Two men stood outside Stockholm’s central mosque last week and burned a Quran, following the go-ahead given by a Swedish court, to coincide with the beginning of the Muslim holiday of Eid al-Adha.
The man who had requested permission for the action, a 37-year-old Iraqi refugee who wants the book banned, tore out pages from the Quran, wiped them on his shoe and set some of them on fire, Swedish public broadcaster SVT said.
Around 200 people gathered to watch, including counterprotesters. One man was detained after he tried to throw a rock.

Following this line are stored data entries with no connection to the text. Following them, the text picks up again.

(** The first loop of [fill]: the pending bits and the octets written so far spell the
    codes read so far, and room for all the bits is enough for it to finish. *)
Lemma fill_words_spec data dst acc nbits w :
  octets data → 0 <= nbits < 32 → octets w →
  match fill_words data dst acc nbits w with
  | Some (dst', acc', nbits', w') =>
      0 <= nbits' < 32 ∧ octets w' ∧
      (length w' + length dst' = length w + length dst)%nat ∧
      bytes_bits w' ++ bits_be (Z.to_nat nbits') acc'
      = bytes_bits w ++ bits_be (Z.to_nat nbits) acc ++ huff_bits data
  | None => (8 * length dst < Z.to_nat nbits + length (huff_bits data))%nat
  end.
Proof.
  revert dst acc nbits w. induction data as [|b data IH]; intros dst acc nbits w Hd Hn Hw; simpl.
  { change (huff_bits []) with (@nil bool). by rewrite app_nil_r. }
  inversion Hd as [|? ? Hb Hd']; subst.
  pose proof (push_code b acc nbits Hb Hn) as Hpush.
  destruct (code_of_bounds b Hb) as [Hc Hl]. rewrite huff_bits_cons.
  pose proof (length_code_bits b) as Hlen.
  destruct (code_of b) as [code len]. simpl in Hc, Hl, Hlen.
  rewrite (app_assoc (bits_be _ acc)), <-Hpush. rewrite length_app, Hlen.
  set (acc' := Z.lor _ code) in *. case_if.
  - rewrite (pop_octets 4) by lia. change (8 * Z.of_nat 4) with 32.
    destruct dst as [|? [|? [|? [|? rest]]]]; try (cbn [length]; lia).
    specialize (IH rest acc' (nbits + len - 32)
      (w ++ to_be_bytes 4 (u32 (Z.shiftr acc' (nbits + len - 32)))) Hd' ltac:(lia)).
    destruct (fill_words _ _ _ _ _) as [[[[dst' a'] n'] w']|].
    + destruct IH as (Hn' & Hw' & Hlw & Hb'); [by apply Forall_app; auto with hj|].
      split_and!; [lia..|done| |].
      * rewrite length_app, length_to_be_bytes in Hlw. cbn [length]. lia.
      * rewrite Hb', bytes_bits_app, !bytes_bits_to_be_bytes, bits_be_wrap by lia.
        by rewrite <-!app_assoc.
    + specialize (IH ltac:(apply Forall_app; auto with hj)). cbn [length]. lia.
  - specialize (IH dst acc' (nbits + len) w Hd' ltac:(lia) Hw).
    destruct (fill_words _ _ _ _ _) as [[[[dst' a'] n'] w']|]; [done|lia].
Qed.

Lemma fill_octets_spec dst acc nbits w :
  0 <= nbits → octets w →
  match fill_octets dst acc nbits w with
  | Some (dst', nbits', w') =>
      0 <= nbits' < 8 ∧ octets w' ∧
      (length w' + length dst' = length w + length dst)%nat ∧
      bytes_bits w' ++ bits_be (Z.to_nat nbits') acc
      = bytes_bits w ++ bits_be (Z.to_nat nbits) acc
  | None => (8 * length dst < Z.to_nat nbits)%nat
  end.
Proof.
  revert nbits w. induction dst as [|d dst IH]; intros nbits w Hn Hw; simpl; case_if;
    try (split_and!; auto; lia); [lia|].
  specialize (IH (nbits - 8) (w ++ [u8 (Z.shiftr acc (nbits - 8))]) ltac:(lia)
    ltac:(apply Forall_app; auto with hj)).
  destruct (fill_octets _ _ _ _) as [[[dst' n'] w']|]; [|lia].
  destruct IH as (Hn' & Hw' & Hlw & Hb'). rewrite length_app in Hlw. simpl in Hlw.
  split_and!; [lia..|done|lia|].
  rewrite Hb', (pop_octet acc nbits), bytes_bits_app by lia. by rewrite <-app_assoc.
Qed.

Lemma encoded_len_bits data :
  octets data → encoded_len data = (zlen (huff_bits data) + 7) / 8.
Proof.
  intros Hd. unfold encoded_len. do 2 f_equal.
  induction Hd as [|b data Hb Hd IH]; [done|].
  cbn [fold_right]. rewrite IH, huff_bits_cons, zlen_app. unfold zlen at 2.
  rewrite length_code_bits. destruct (code_of_bounds b Hb). lia.
Qed.

Lemma huff_image_len data w : octets data → huff_image data w → zlen w = encoded_len data.
Proof.
  intros Hd (_ & pad & Hp & Hw). rewrite encoded_len_bits by done.
  apply (f_equal length) in Hw.
  rewrite length_bytes_bits, length_app, length_replicate in Hw. unfold zlen.
  apply Z.div_unique with (7 - Z.of_nat pad); lia.
Qed.
(** One round of the loop that builds the tables. *)
Definition add_symbol (t : DecodeTables) (symbol : Z * (Z * Z)) : DecodeTables :=
  let '(sym, (code, len)) := symbol in
  if sym =? 256 then t
  else
    let entry := Z.lor (u16 (Z.shiftl len 8)) sym in
    if len <=? ROOT_BITS then
      let base := Z.shiftl code (ROOT_BITS - len) in
      {| root := fill_range (root t) base (Z.shiftl 1 (ROOT_BITS - len)) entry;
         sub := sub t |}
    else
      let i := Z.to_nat (Z.shiftr code (len - ROOT_BITS)) in
      match root t !! i with
      | None => t
      | Some slot =>
          let '(slot, t) :=
            if Z.land slot SUB_TABLE =? 0 then
              let subs := sub t ++ [replicate (Z.to_nat (Z.shiftl 1 SUB_BITS)) 0] in
              let slot := Z.lor SUB_TABLE (u16 (zlen subs - 1)) in
              (slot, {| root := <[i := slot]> (root t); sub := subs |})
            else (slot, t) in
          if len <=? WIN_BITS then
            let low := Z.land code (Z.shiftl 1 (len - ROOT_BITS) - 1) in
            let base := Z.shiftl low (WIN_BITS - len) in
            let k := Z.to_nat (Z.land slot (0xffff - SUB_TABLE)) in
            match sub t !! k with
            | None => t
            | Some s =>
                {| root := root t;
                   sub := <[k := fill_range s base (Z.shiftl 1 (WIN_BITS - len)) entry]> (sub t) |}
            end
          else t
      end.

(** [iter().enumerate()] *)
Definition enumerate {A} (l : list A) : list (Z * A) :=
  combine (Z.of_nat <$> seq 0 (length l)) l.

Definition decode_tables : DecodeTables :=
  fold_left add_symbol (enumerate TABLE)
    {| root := replicate (Z.to_nat (Z.shiftl 1 ROOT_BITS)) 0; sub := [] |}.

Definition window (acc nbits width : Z) : Z :=
  let mask := Z.shiftl 1 width - 1 in
  if width <=? nbits then Z.land (Z.shiftr acc (nbits - width)) mask
  else
    Z.land (Z.lor (u64 (Z.shiftl acc (width - nbits))) (Z.shiftl 1 (width - nbits) - 1)) mask.

(** [sort_unstable_by_key] on the code; the codes of a group are distinct. *)
Fixpoint insert_by_code (x : Z * Z) (l : list (Z * Z)) : list (Z * Z) :=
  match l with
  | [] => [x]
  | y :: l' => if x.1 <? y.1 then x :: l else y :: insert_by_code x l'
  end.

Definition sort_by_code (l : list (Z * Z)) : list (Z * Z) := fold_right insert_by_code [] l.

(** The codes longer than [WIN_BITS], grouped by length and sorted by code. *)
Definition long_table : list (list (Z * Z)) :=
  sort_by_code <$>
    fold_left
      (fun groups '(sym, (code, len)) =>
         if len <=? WIN_BITS then groups
         else alter (fun g => g ++ [(code, sym)]) (Z.to_nat (len - WIN_BITS - 1)) groups)
      (enumerate TABLE) (replicate (Z.to_nat (30 - WIN_BITS)) []).

(** [binary_search_by_key]: the standard library's halving search, which keeps the last
    element not above the key; [fuel] rounds halve [size] down to one. *)
Fixpoint bsearch_base (fuel : nat) (g : list (Z * Z)) (code : Z) (base size : nat) : nat :=
  match fuel with
  | O => base
  | S fuel' =>
      if (1 <? size)%nat then
        let half := Nat.div2 size in
        let mid := (base + half)%nat in
        let base := if code <? (nth mid g (0, 0)).1 then base else mid in
        bsearch_base fuel' g code base (size - half)
      else base
  end.

(** The symbol of the entry found, if any. *)
Definition binary_search (g : list (Z * Z)) (code : Z) : option Z :=
  match g !! bsearch_base (length g) g code 0 (length g) with
  | Some (c, sym) => if c =? code then Some sym else None
  | None => None
  end.

(** The loop [for len in (WIN_BITS + 1)..=30], over the lengths left. *)
Fixpoint decode_long_from (lens : list Z) (acc nbits : Z) : option (Z * Z) :=
  match lens with
  | [] => None
  | len :: lens' =>
      if nbits <? len then None
      else
        let code := Z.land (Z.shiftr acc (nbits - len)) (Z.shiftl 1 len - 1) in
        match binary_search (nth (Z.to_nat (len - WIN_BITS - 1)) long_table []) code with
        | Some sym => Some (sym, len)
        | None => decode_long_from lens' acc nbits
        end
  end.

Definition long_lens : list Z := Z.of_nat <$> seq 17 14.

Definition decode_long (acc nbits : Z) : option (Z * Z) :=
  decode_long_from long_lens acc nbits.

(** The loop [while nbits <= 48] with an octet left. *)
Fixpoint refill_octets (data : list Z) (acc nbits : Z) : list Z * Z * Z :=
  match data with
  | byte :: data' =>
      if nbits <=? 48
      then refill_octets data' (Z.lor (u64 (Z.shiftl acc 8)) byte) (nbits + 8)
      else (data, acc, nbits)
  | [] => (data, acc, nbits)
  end.

Definition refill (data : list Z) (acc nbits : Z) : list Z * Z * Z :=
  if nbits <=? 32 then
    match data with
    | a :: b :: c :: d :: data' =>
        (data', Z.lor (u64 (Z.shiftl acc 32)) (from_be_bytes [a; b; c; d]), nbits + 32)
    | _ => refill_octets data acc nbits
    end
  else (data, acc, nbits).

(** The table entry for the next bits, 0 when no short code matches. *)
Definition lookup_entry (t : DecodeTables) (acc nbits : Z) : Z :=
  let e := nth (Z.to_nat (window acc nbits ROOT_BITS)) (root t) 0 in
  if negb (Z.land e SUB_TABLE =? 0) then
    let w := Z.land (window acc nbits WIN_BITS) (Z.shiftl 1 SUB_BITS - 1) in
    nth (Z.to_nat w) (nth (Z.to_nat (Z.land e (0xffff - SUB_TABLE))) (sub t) []) 0
  else e.

(** The main [loop]; [Some] of the accumulator, its bit count and the output on [break],
    [None] on [return None]. Every round but the last takes at least one bit, so the fuel
    of [decode_into_limited] is enough ([decode_loop_fuel]). *)
Fixpoint decode_loop (fuel : nat) (data : list Z) (acc nbits : Z) (out : list Z)
    (max_output : Z) : option (Z * Z * list Z) :=
  match fuel with
  | O => None
  | S fuel' =>
      let '(data, acc, nbits) := refill data acc nbits in
      if nbits =? 0 then Some (acc, nbits, out)
      else
        let e := lookup_entry decode_tables acc nbits in
        let len := Z.shiftr e 8 in
        if negb (len =? 0) then
          if nbits <? len then Some (acc, nbits, out)
          else if zlen out =? max_output then None
          else decode_loop fuel' data acc (nbits - len) (out ++ [u8 e]) max_output
        else if nbits <? WIN_BITS then Some (acc, nbits, out)
        else
          match decode_long acc nbits with
          | None => None
          | Some (sym, len) =>
              if sym =? 256 then None
              else if zlen out =? max_output then None
              else decode_loop fuel' data acc (nbits - len) (out ++ [u8 sym]) max_output
          end
  end.

Definition decode_into_limited (data : list Z) (max_output : Z) : option (list Z) :=
  match decode_loop (S (8 * length data)) data 0 0 [] max_output with
  | None => None
  | Some (acc, nbits, out) =>
      if 7 <? nbits then None
      else if 0 <? nbits then
        let pad := Z.land acc (Z.shiftl 1 nbits - 1) in
        if negb (pad =? Z.shiftl 1 nbits - 1) then None else Some out
      else Some out
  end.

Definition USIZE_MAX : Z := U64_MAX.

Definition decode_limited (data : list Z) (max_output : Z) : option (list Z) :=
  decode_into_limited data max_output.

Definition decode (data : list Z) : option (list Z) := decode_limited data USIZE_MAX.

(** The decoder into a reused buffer, which it clears first. *)
Definition decode_into (data : list Z) : option (list Z) :=
  decode_into_limited data USIZE_MAX.

(** ** The tables, checked by evaluation *)

(** The entry [e] at a window of [width] bits of value [w] names a symbol whose code is a
    prefix of the window. *)
Definition entry_ok (w width e : Z) : bool :=
  let len := Z.shiftr e 8 in
  (0 <? len) && (len <=? width)
  && bool_decide (code_of (u8 e) = (Z.shiftr w (width - len), len)).

(** No code of at most [WIN_BITS] bits is a prefix of the window [w]. *)
Definition no_short_code (w : Z) : bool :=
  forallb
    (fun '(code, len) => (WIN_BITS <? len) || negb (code =? Z.shiftr w (WIN_BITS - len))) TABLE.

Definition sub_entry_ok (w e : Z) : bool :=
  if Z.shiftr e 8 =? 0 then no_short_code w else entry_ok w WIN_BITS e.

Definition root_entry_ok (t : DecodeTables) (i e : Z) : bool :=
  if negb (Z.land e SUB_TABLE =? 0) then
    let s := nth (Z.to_nat (Z.land e (0xffff - SUB_TABLE))) (sub t) [] in
    Nat.eqb (length s) 32
    && forallb (fun '(j, e') => sub_entry_ok (32 * i + j) e') (enumerate s)
  else entry_ok i ROOT_BITS e.

Definition tables_ok (t : DecodeTables) : bool :=
  Nat.eqb (length (root t)) 2048
  && forallb (fun '(i, e) => root_entry_ok t i e) (enumerate (root t)).

Lemma decode_tables_checked : tables_ok decode_tables = true.
Proof. vm_compute. reflexivity. Qed.

(** No code is a prefix of another. *)
Fixpoint prefix_free (l : list (Z * Z)) : bool :=
  match l with
  | [] => true
  | (c, n) :: l' =>
      forallb (fun '(c', n') =>
        if n <=? n' then negb (Z.shiftr c' (n' - n) =? c) else negb (Z.shiftr c (n - n') =? c'))
        l'
      && prefix_free l'
  end.

Lemma table_prefix_free : prefix_free TABLE = true.
Proof. vm_compute. reflexivity. Qed.

(** The groups of [long_table] hold the long codes and nothing else. *)
Lemma long_table_checked :
  forallb (fun '(i, g) =>
    forallb (fun '(c, sym) =>
      (0 <=? sym) && (sym <=? 256) && bool_decide (code_of sym = (c, i + 17))) g)
    (enumerate long_table) = true.
Proof. vm_compute. reflexivity. Qed.

Lemma long_search_checked :
  forallb (fun '(sym, (code, len)) =>
    (len <=? WIN_BITS)
    || bool_decide (binary_search (nth (Z.to_nat (len - WIN_BITS - 1)) long_table []) code
                    = Some sym)) (enumerate TABLE) = true.
Proof. vm_compute. reflexivity. Qed.

#[local] Opaque decode_tables long_table TABLE.

(** ** Table lemmas *)

Lemma enumerate_in {A} (l : list A) (i : nat) (x d : A) :
  (i < length l)%nat → In (Z.of_nat i, nth i l d) (enumerate l).
Proof.
  intros Hi. unfold enumerate.
  replace (Z.of_nat i, nth i l d)
    with (nth i (combine (Z.of_nat <$> seq 0 (length l)) l) (0, d)).
  - apply nth_In. rewrite length_combine, length_fmap, length_seq. lia.
  - rewrite combine_nth by (by rewrite length_fmap, length_seq). f_equal.
    change 0 with (Z.of_nat 0). rewrite (map_nth Z.of_nat), seq_nth by done. done.
Qed.

Lemma forallb_enumerate {A} (f : Z * A → bool) (l : list A) (i : Z) (d : A) :
  forallb f (enumerate l) = true → 0 <= i < zlen l → f (i, nth (Z.to_nat i) l d) = true.
Proof.
  intros Hf Hi. unfold zlen in Hi.
  pose proof (proj1 (forallb_forall _ _) Hf _
    (enumerate_in l (Z.to_nat i) d d ltac:(lia))) as H.
  by rewrite Z2Nat.id in H by lia.
Qed.

Lemma prefix_free_spec l i j :
  prefix_free l = true → (i < j < length l)%nat →
  let '(c, n) := nth i l (0, 0) in
  let '(c', n') := nth j l (0, 0) in
  if n <=? n' then Z.shiftr c' (n' - n) ≠ c else Z.shiftr c (n - n') ≠ c'.
Proof.
  revert i j. induction l as [|[c n] l IH]; intros i j Hp Hij; simpl in Hij; [lia|].
  cbn [prefix_free] in Hp. apply andb_true_iff in Hp as [Hf Hp].
  destruct j as [|j]; [lia|]. destruct i as [|i]; [|apply IH; [done|lia]].
  cbn [nth]. pose proof (proj1 (forallb_forall _ _) Hf (nth j l (0, 0))
    (nth_In (n := j) l (0, 0) ltac:(lia))) as H.
  destruct (nth j l (0, 0)) as [c' n']. by case_if; bool_hyps.
Qed.

(** The value of the next [len] bits is the code of [sym]. *)
Definition code_matches (acc nbits sym : Z) : Prop :=
  window acc nbits (code_of sym).2 = (code_of sym).1.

Permission was given by a court on Wednesday. Sweden rarely bans protests, even ones that might be considered forms of incitement in other countries.
The burning of the Islamic religious book took place during Eid al-Adha, one of the holiest days of the year for Muslims.
The book burning may further jeopardize Sweden’s attempts to overcome Turkey’s opposition to its NATO membership bid.
Turkish President Recep Tayyip Erdogan responded to a previous Quran burning by saying Sweden should not join the alliance.
Iran Foreign Minister Hussein Amirabdollahian said that Tehran had put on hold the appointment of a new ambassador to Sweden.
He said that the administrative details had been completed, but the new diplomat would not be taking up the Stockholm post for the time being.
Saudi Arabia also summoned the Swedish ambassador to condemn the burning of the Quran outside a mosque in Stockholm that caused international outrage and diplomatic backlash, the Saudi Press Agency (SPA) reported on Monday.
The Kingdom had on Wednesday issued a statement denouncing an extremist who burnt and stomped on the Quran.
“The Ministry of Foreign Affairs summons the Ambassador of the Kingdom of Sweden and informs her of the Kingdom of Saudi Arabia’s categorical rejection of the disgraceful act carried out by an extremist who burned a copy of the Holy Quran,” Saud Arabia said in a statement.
“The Ministry calls upon the Swedish government to stop all acts that directly contradict international efforts to spread the values of tolerance, moderation and rejection of extremism and undermine the mutual respect necessary for relations between peoples and countries,” said the statement.